What Would Prove the Pace Is Real
The right test for 2026 and 2027 is not another headline about how many contracts were signed. It is much more basic.
- The share of deferred-payment sales needs to stop rising, and ideally start declining, without a collapse in sales pace.
- The gap between contract assets and buyer advances needs to start closing, not widening again.
- Operating cash flow needs to improve materially without relying mainly on new debt once more.
- The signed backlog of ILS 219.5 million needs to begin turning not only into recognized revenue, but also into project surplus and released cash.
Until that happens, the right way to read Bayit Vegag's sales pace is not "demand has recovered", but "demand is being bridged". That is a critical distinction in residential development, because growth funded through customer credit is very different from growth funded through normal collections.
Conclusion
The main article asked whether permits and execution progress will actually become cash. This follow-up shows why that question is so important. Deferred-payment sales are not a footnote in Bayit Vegag's 2025 report. They are one of the main mechanisms letting the company keep inventory moving in a harder rate and demand environment.

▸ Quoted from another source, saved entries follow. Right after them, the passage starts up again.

(* ===== verification/UsysThms.v ===== *)
(** * UsysThms: the memory of a running environment

    The kernel state satisfies the laws of an address space for the environment that runs: it can
    write the addresses whose pages nothing else maps.  So what is proved of the library's routines
    for every address space holds for user programs on this kernel.  The system calls are
    restated as the program sees them. *)

From S2P Require Import Prelude Layout KState KMem Pmap VmRefs VmInv VmOps UserMem UMem KInv KEx Env Syscall EnvThms SysOps SysSafe UStore SysThms PageUse UMonad Usys.

Lemma user_dir_eq A i e s : kin A i e s -> user_dir s = Some (root_of e).
Proof. intros Hk. destruct (kin_cur _ _ _ _ Hk) as (c & Hc & He). unfold user_dir. rewrite Hc, He, (kin_env _ _ _ _ Hk). done. Qed.

Lemma kin_root A i e s : kin A i e s -> root_of e ∈ roots (envs s).
Proof. intros Hk. by apply (kinv_root A s i e (kin_inv _ _ _ _ Hk) (kin_env _ _ _ _ Hk) (kin_live _ _ _ _ Hk)). Qed.

Lemma may_dir write pde : present pde = true -> pde .& (PTE_U .| PTE_W) = PTE_U .| PTE_W -> may write pde = true.
Proof.
  intros Hp H. unfold may, truth. rewrite Hp, (proj2 (Z.eqb_neq _ _) (pde_user _ H)), (proj2 (Z.eqb_neq _ _) (pde_write _ H)). by rewrite orb_true_r.
Qed.

(** The running environment changes a field of its own. *)
Lemma kin_self A i e e' s : kin A i e s -> same_core e e' -> kin A i e' (with_env i e' s).
Proof.
  intros [Hi Hl Hc He Hlive] Hcore. split; [by apply (kinv_env A s i e)|exact Hl|exact Hc|apply lookup_insert_eq|]. by rewrite (proj1 Hcore).
Qed.
Lemma forking_next s s' n w :
  0 <= n -> n * 4096 < USTACKTOP -> forking s0 s n -> vmap (mem s0) d (n * 4096) = Some w -> dupped s s' (n * 4096) w -> forking s0 s' (n + 1).
Proof.
  intros Hn Htop F Hw D. assert (Hva : 0 <= n * 4096 < UTOP) by clia. assert (Hnd : n * 4096 / 4096 = n) by (by rewrite Z.div_mul by lia).
  assert (Hdr : d ∈ roots es) by (rewrite <- He0; by apply (kin_root A i e s0)). assert (Hcr : c ∈ roots es) by (rewrite <- He0; apply child_root; [apply Hk0|done]).
  split.
  - apply (du_kin _ _ _ _ D).
  - eapply vm_frame_trans; [apply F|apply D].
  - intros a Ha Hlt. destruct (decide (a / 4096 = n)) as [E|E].
    + rewrite (vmap_page_only (mem s') c (n * 4096)), (vmap_page_only (mem s0) d (n * 4096)) by (done || lia). rewrite (du_child _ _ _ _ D), Hw. done.
    + rewrite (du_same _ _ _ _ D), (fk_child _ _ _ F) by (done || lia || (rewrite Hnd; lia)). done.
  - intros a Ha Hlt. destruct (decide (a / 4096 = n)) as [E|E].
    + rewrite (vmap_page_only (mem s') d (n * 4096)), (vmap_page_only (mem s0) d (n * 4096)) by (done || lia). rewrite (du_parent _ _ _ _ D), Hw. done.
    + rewrite (du_same _ _ _ _ D), (fk_parent _ _ _ F) by (done || lia || (rewrite Hnd; lia)). done.
  - intros d' a Hd' Ha Hn'. rewrite (du_same _ _ _ _ D), (fk_rest _ _ _ F); try done; intros [H1 H2]; apply Hn'; (split; [done|]); rewrite ?Hnd in H2; lia.
  - intros d' a v o Hd' Ha Hv. destruct (forking_kept s n d' a v F Hd' Ha Hv) as (v' & Hv' & Hp). rewrite <- Hp, (du_data _ _ _ _ D d' a), Hp by done. by apply (fk_data _ _ _ F d' a).
  - intros p. rewrite uses_below_S by (lia || clia). pose proof (fk_uses _ _ _ F p). pose proof (du_uses _ _ _ _ D p).
    unfold maps_to. rewrite Hw. lia.
Qed.

Lemma forking_skip s n : 0 <= n -> n * 4096 < USTACKTOP -> forking s0 s n -> vmap (mem s0) d (n * 4096) = None -> forking s0 s (n + 1).
Proof.
  intros Hn Htop F Hw. assert (Hva : 0 <= n * 4096 < UTOP) by clia. assert (Hnd : n * 4096 / 4096 = n) by (by rewrite Z.div_mul by lia).
  assert (Hdr : d ∈ roots es) by (rewrite <- He0; by apply (kin_root A i e s0)). assert (Hcr : c ∈ roots es) by (rewrite <- He0; apply child_root; [apply Hk0|done]).
  split; try apply F.
  - intros a Ha Hlt. destruct (decide (a / 4096 = n)) as [E|E]; [|apply (fk_child _ _ _ F); (done || lia)].
    rewrite (vmap_page_only (mem s) c (n * 4096)), (vmap_page_only (mem s0) d (n * 4096)) by (done || lia). rewrite (fk_rest _ _ _ F), Hempty, Hw by (done || lia || (rewrite Hnd; lia)). done.
  - intros a Ha Hlt. destruct (decide (a / 4096 = n)) as [E|E]; [|apply (fk_parent _ _ _ F); (done || lia)].
    rewrite (vmap_page_only (mem s) d (n * 4096)), (vmap_page_only (mem s0) d (n * 4096)) by (done || lia). rewrite (fk_rest _ _ _ F), Hw by (done || lia || (rewrite Hnd; lia)). done.
  - intros d' a Hd' Ha Hn'. apply (fk_rest _ _ _ F); [done..|]. intros [H1 H2]. apply Hn'. split; [done|lia].
  - intros p. rewrite uses_below_S by (lia || clia). pose proof (fk_uses _ _ _ F p). pose proof (ind_range (maps_to (mem s0) d (n * 4096) p)). lia.
Qed.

The problem is that this mechanism buys time, not resolution. It pushes part of the cash out, moves part of the economics into finance income, and leaves the company dependent in the meantime on other financing sources. So as long as the financing component in apartment sale contracts is rising, the gap between contract assets and buyer advances is widening, and operating cash flow remains deeply negative, the right read on Bayit Vegag is that its sales pace is still being carried on credit rather than on cash.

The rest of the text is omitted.